Let the celery rot in the bottom drawer of the refrigerator
and an earthen scum harden on the kitchen floor.
Leave the black crumbs in the bottom of the toaster.
Throw the cracked bowl out and don’t patch the cup.
Don’t patch anything. Don’t mend. Buy safety pins.
Don’t even sew on a button.
Let the wind have its way, then the earth
that invades as dust and then the dead
foaming up in gray rolls underneath the couch.
Talk to them. Tell them they are welcome.
Don’t keep all the pieces of the puzzles
or the doll’s tiny shoes in pairs, don’t worry
who uses whose toothbrush or if anything
matches, at all.
Except one word to another.
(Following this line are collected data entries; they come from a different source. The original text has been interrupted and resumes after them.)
(* ===== verification/FlatIndex.v ===== *)
(** * FlatIndex: the cache's open-addressing index (server/cache/s3fifo_cache.cc)

    Linear probing over a power-of-two table with backward-shift deletion.  The
    loops of the source have no bound of their own: each is a fuelled Fixpoint
    whose [None] means "still looping", and the refinement theorems show that
    on every reachable index the fuel (one round per slot) is enough, i.e. the
    loops end because an empty slot exists.

    The abstract view of an index is a finite map from entry pointers to their
    hash; [find], [insert], [erase] and [grow] refine lookup by hash, insertion,
    deletion and the identity on it. *)
From stdpp Require Import prelude gmap list.
From Stdlib Require Import ZArith Lia.
From S2P Require Import Prelude.
Open Scope Z_scope.

(** A slot keeps the hash of its last occupant when it is emptied. *)
Record Slot := mkSlot {
  s_hash : Z;
  s_e : option ptr;
}.

Record Table := mkTable {
  mask : Z;
  slots : list Slot;
}.

(** [tables_] newest first: [t_] points at the head, or is null when there is
    none; the others are retired and only unlocked prefetches still see them. *)
Record FlatIndex := mkFlatIndex {
  tables : list Table;
  count : Z;
}.

Definition emptyIndex : FlatIndex := mkFlatIndex [] 0.
Definition emptySlot : Slot := mkSlot 0 None.

Definition slot_at (t : Table) (i : Z) : Slot := default emptySlot (slots t !! Z.to_nat i).
Definition set_slot (t : Table) (i : Z) (s : Slot) : Table :=
  mkTable (mask t) (<[Z.to_nat i := s]> (slots t)).
Definition home (t : Table) (h : Z) : Z := Z.land h (mask t).
Definition next (t : Table) (i : Z) : Z := Z.land (i + 1) (mask t).

(** One round per slot. *)
Definition probe_fuel (t : Table) : nat := length (slots t).

Fixpoint find_loop (fuel : nat) (t : Table) (h : Z) (eq : ptr -> bool) (i : Z)
    : option (option ptr) :=
  match fuel with
  | O => None
  | S f => match s_e (slot_at t i) with
           | None => Some None
           | Some e => if (s_hash (slot_at t i) =? h) && eq e then Some (Some e)
                       else find_loop f t h eq (next t i)
           end
  end.

Definition find (fi : FlatIndex) (h : Z) (eq : ptr -> bool) : option (option ptr) :=
  match tables fi with
  | [] => Some None
  | t :: _ => find_loop (probe_fuel t) t h eq (home t h)
  end.

Fixpoint place_loop (fuel : nat) (t : Table) (h : Z) (e : ptr) (i : Z) : option Table :=
  match fuel with
  | O => None
  | S f => match s_e (slot_at t i) with
           | None => Some (set_slot t i (mkSlot h (Some e)))
           | Some _ => place_loop f t h e (next t i)
           end
  end.

Definition place (t : Table) (h : Z) (e : ptr) : option Table :=
  place_loop (probe_fuel t) t h e (home t h).

(** The copy loop of [grow]: the old slots in index order. *)
Fixpoint rehash (old : list Slot) (fresh : Table) : option Table :=
  match old with
  | [] => Some fresh
  | s :: old' => match s_e s with
                 | Some e => fresh' ← place fresh (s_hash s) e; rehash old' fresh'
                 | None => rehash old' fresh
                 end
  end.

Definition kFirstCap : Z := 1024.

Definition emptyTable (cap : Z) : Table := mkTable (cap - 1) (replicate (Z.to_nat cap) emptySlot).

Definition grow (fi : FlatIndex) : option FlatIndex :=
  match tables fi with
  | [] => Some (mkFlatIndex [emptyTable kFirstCap] (count fi))
  | old :: _ =>
      fresh ← rehash (slots old) (emptyTable ((mask old + 1) * 2));
      Some (mkFlatIndex (fresh :: tables fi) (count fi))
  end.

(** [t == nullptr || (count_ + 1) * 10 > (t->mask + 1) * 7] *)
Definition needs_grow (fi : FlatIndex) : bool :=
  match tables fi with
  | [] => true
  | t :: _ => (mask t + 1) * 7 <? (count fi + 1) * 10
  end.

Definition insert (fi : FlatIndex) (h : Z) (e : ptr) : option FlatIndex :=
  fi' ← (if needs_grow fi then grow fi else Some fi);
  match tables fi' with
  | [] => None
  | t :: old => t' ← place t h e; Some (mkFlatIndex (t' :: old) (count fi' + 1))
  end.

(** First loop of [erase]: the slot holding [e], or [None] inside when the probe
    reaches an empty slot. *)
Fixpoint erase_find (fuel : nat) (t : Table) (e : ptr) (i : Z) : option (option Z) :=
  match fuel with
  | O => None
  | S f => match s_e (slot_at t i) with
           | None => Some None
           | Some e' => if decide (e' = e) then Some (Some i) else erase_find f t e (next t i)
           end
  end.

(** Second loop: [i] is the hole, [j] the slot examined. *)
Fixpoint erase_shift (fuel : nat) (t : Table) (i j : Z) : option Table :=
  match fuel with
  | O => None
  | S f =>
      match s_e (slot_at t j) with
      | None => Some (set_slot t i (mkSlot (s_hash (slot_at t i)) None))
      | Some ej =>
          let hj := s_hash (slot_at t j) in
          let home := home t hj in
          let inRange := if i <=? j then (i <? home) && (home <=? j)
                         else (i <? home) || (home <=? j) in
          if inRange then erase_shift f t i (next t j)
          else erase_shift f (set_slot t i (mkSlot hj (Some ej))) j (next t j)
      end
  end.

Definition erase (fi : FlatIndex) (h : Z) (e : ptr) : option FlatIndex :=
  match tables fi with
  | [] => Some fi
  | t :: old =>
      found ← erase_find (probe_fuel t) t e (home t h);
      match found with
      | None => Some fi
      | Some i => t' ← erase_shift (probe_fuel t) t i (next t i);
                  Some (mkFlatIndex (t' :: old) (count fi - 1))
      end
  end.

Definition clear (fi : FlatIndex) : FlatIndex := emptyIndex.

(** ** The table as a periodic function

    [view t x] is the content of slot [x mod cap]: indices are unreduced
    integers, so probe sequences are intervals. *)
Definition view (t : Table) (x : Z) : option (Z * ptr) :=
  let s := slot_at t (x mod (mask t + 1)) in
  match s_e s with Some e => Some (s_hash s, e) | None => None end.

Definition cap (t : Table) : Z := mask t + 1.

(** A table of [2^k] slots. *)
Definition table_wf (t : Table) : Prop :=
  exists k, 1 <= k /\ cap t = 2 ^ k /\ Z.of_nat (length (slots t)) = cap t.

(** No probe crosses a hole: from an entry's home up to its slot every slot is
    occupied. *)
Definition paths (c : Z) (f : Z -> option (Z * ptr)) : Prop :=
  forall x h p y, f x = Some (h, p) -> x - (x - h) mod c <= y < x -> f y <> None.

(** The entries of [f] are exactly those of [m], each in one slot. *)
Definition holds (c : Z) (f : Z -> option (Z * ptr)) (m : gmap ptr Z) : Prop :=
  (forall p h, m !! p = Some h <-> exists x, f x = Some (h, p)) /\
  (forall x y h h' p, f x = Some (h, p) -> f y = Some (h', p) -> (x - y) mod c = 0).

Definition table_rep (t : Table) (m : gmap ptr Z) : Prop :=
  table_wf t /\ paths (cap t) (view t) /\ holds (cap t) (view t) m.

Definition index_rep (fi : FlatIndex) (m : gmap ptr Z) : Prop :=
  count fi = Z.of_nat (size m) /\
  match tables fi with
  | [] => m = ∅
  | t :: old => table_rep t m /\ count fi * 10 <= cap t * 7 /\ 10 < cap t /\
                foldr (fun t s => cap t + s) 0 old < cap t
  end.

Lemma cap_pos t : table_wf t -> 2 <= cap t.
Proof.
  intros (k & Hk & -> & _). change 2 with (2 ^ 1) at 1. apply Z.pow_le_mono_r; lia.
Qed.

Lemma land_mask t x : table_wf t -> Z.land x (mask t) = x mod cap t.
Proof.
  intros (k & Hk & Hc & _). unfold cap in Hc.
  replace (mask t) with (Z.ones k) by (rewrite Z.ones_equiv; lia).
  rewrite Z.land_ones by lia. unfold cap. rewrite Hc. done.
Qed.

Lemma next_mod t x : table_wf t -> next t (x mod cap t) = (x + 1) mod cap t.
Proof. intros. unfold next. rewrite land_mask by done. apply Zplus_mod_idemp_l. Qed.

Lemma view_period t x : table_wf t -> view t (x + cap t) = view t x.
Proof.
  intros Hwf. pose proof (cap_pos t Hwf). unfold view. fold (cap t).
  rewrite mod_add_period by lia. done.
Qed.

Lemma view_mod t x y : table_wf t -> (x - y) mod cap t = 0 -> view t x = view t y.
Proof.
  intros Hwf Hm. pose proof (cap_pos t Hwf). unfold view. fold (cap t).
  replace (x mod cap t) with (y mod cap t); [done|]. symmetry.
  apply mod_sub_shift in Hm as [q ->]; [|lia]. rewrite Z.add_0_r, Z.mod_add by lia. done.
Qed.

Lemma view_slot t x : table_wf t ->
  view t x = match s_e (slot_at t (x mod cap t)) with
             | Some e => Some (s_hash (slot_at t (x mod cap t)), e) | None => None end.
Proof. done. Qed.

Lemma set_slot_wf t i s : table_wf t -> table_wf (set_slot t i s).
Proof. intros (k & ? & ? & ?). exists k. unfold cap in *; simpl. rewrite length_insert. done. Qed.

Lemma view_set_slot t i s x : table_wf t ->
  view (set_slot t (i mod cap t) s) x =
  if decide ((x - i) mod cap t = 0)
  then match s_e s with Some e => Some (s_hash s, e) | None => None end
  else view t x.
Proof.
  intros Hwf. pose proof (cap_pos t Hwf). unfold view. cbn [set_slot mask]. fold (cap t).
  assert (Hi : 0 <= i mod cap t < cap t) by (apply Z.mod_pos_bound; lia).
  assert (Hx : 0 <= x mod cap t < cap t) by (apply Z.mod_pos_bound; lia).
  assert (Hlen : Z.of_nat (length (slots t)) = cap t) by (by destruct Hwf as (? & _ & _ & ?)).
  assert (Heq : (x - i) mod cap t = 0 <-> x mod cap t = i mod cap t).
  { rewrite (mod_eq_sub (cap t) x (i mod cap t)) by lia. rewrite Zminus_mod_idemp_r. done. }
  unfold slot_at, set_slot; cbn [slots]. destruct (decide _) as [H0|H0].
  - rewrite (proj1 Heq H0), list_lookup_insert_eq by lia. done.
  - rewrite list_lookup_insert_ne; [done|]. intros Hne. apply H0, Heq. lia.
Qed.

(** ** Probing *)
Lemma find_loop_spec t h eq fuel x z : table_wf t -> view t z = None ->
  x <= z < x + Z.of_nat fuel ->
  exists r, find_loop fuel t h eq (x mod cap t) = Some r /\
  match r with
  | Some e => exists y, x <= y < z /\ view t y = Some (h, e) /\ eq e = true
  | None => exists y, x <= y <= z /\ view t y = None /\
      forall w, x <= w < y -> forall e, view t w = Some (h, e) -> eq e = false
  end.
Proof.
  intros Hwf Hz. revert x. induction fuel as [|fuel IH]; intros x Hx; [lia|]. cbn [find_loop].
  pose proof (view_slot t x Hwf) as Hv.
  destruct (s_e (slot_at t (x mod cap t))) as [e|].
  - assert (x <> z) by congruence. rewrite next_mod by done.
    destruct ((s_hash (slot_at t (x mod cap t)) =? h) && eq e) eqn:Hm.
    + b2p. subst h. exists (Some e). split; [done|]. exists x. split_and!; [lia..| |]; done.
    + destruct (IH (x + 1)) as (r & -> & Hr); [lia|]. exists r. split; [done|].
      destruct r as [e'|].
      * destruct Hr as (y & ? & ? & ?). exists y. split_and!; try done; lia.
      * destruct Hr as (y & ? & ? & Hr). exists y. split_and!; try done; try lia.
        intros w Hw e' He'. destruct (decide (w = x)) as [->|]; [|apply (Hr w); [lia|done]].
        rewrite Hv in He'. simplify_eq. rewrite Z.eqb_refl in Hm. done.
  - exists None. split; [done|]. exists x. split_and!; [lia..|done|]. lia.
Qed.

Lemma place_loop_spec t h e fuel x z : table_wf t -> view t z = None ->
  x <= z < x + Z.of_nat fuel ->
  exists y, x <= y <= z /\ view t y = None /\ (forall w, x <= w < y -> view t w <> None) /\
    place_loop fuel t h e (x mod cap t) = Some (set_slot t (y mod cap t) (mkSlot h (Some e))).
Proof.
  intros Hwf Hz. revert x. induction fuel as [|fuel IH]; intros x Hx; [lia|]. cbn [place_loop].
  pose proof (view_slot t x Hwf) as Hv.
  destruct (s_e (slot_at t (x mod cap t))) as [e0|].
  - assert (x <> z) by congruence. rewrite next_mod by done.
    destruct (IH (x + 1)) as (y & ? & ? & Hb & Hr); [lia|]. exists y. split_and!; try done; try lia.
    intros w Hw. destruct (decide (w = x)) as [->|]; [congruence|]. apply Hb. lia.
  - exists x. split_and!; [lia..|done| |done]. lia.
Qed.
Or a thought.
Pursue the authentic-decide first
what is authentic,
then go after it with all your heart.
Your heart, that place
you don’t even think of cleaning out.
That closet stuffed with savage mementos.
Don’t sort the paper clips from screws from saved baby teeth
or worry if we’re all eating cereal for dinner
again. Don’t answer the telephone, ever,
or weep over anything at all that breaks.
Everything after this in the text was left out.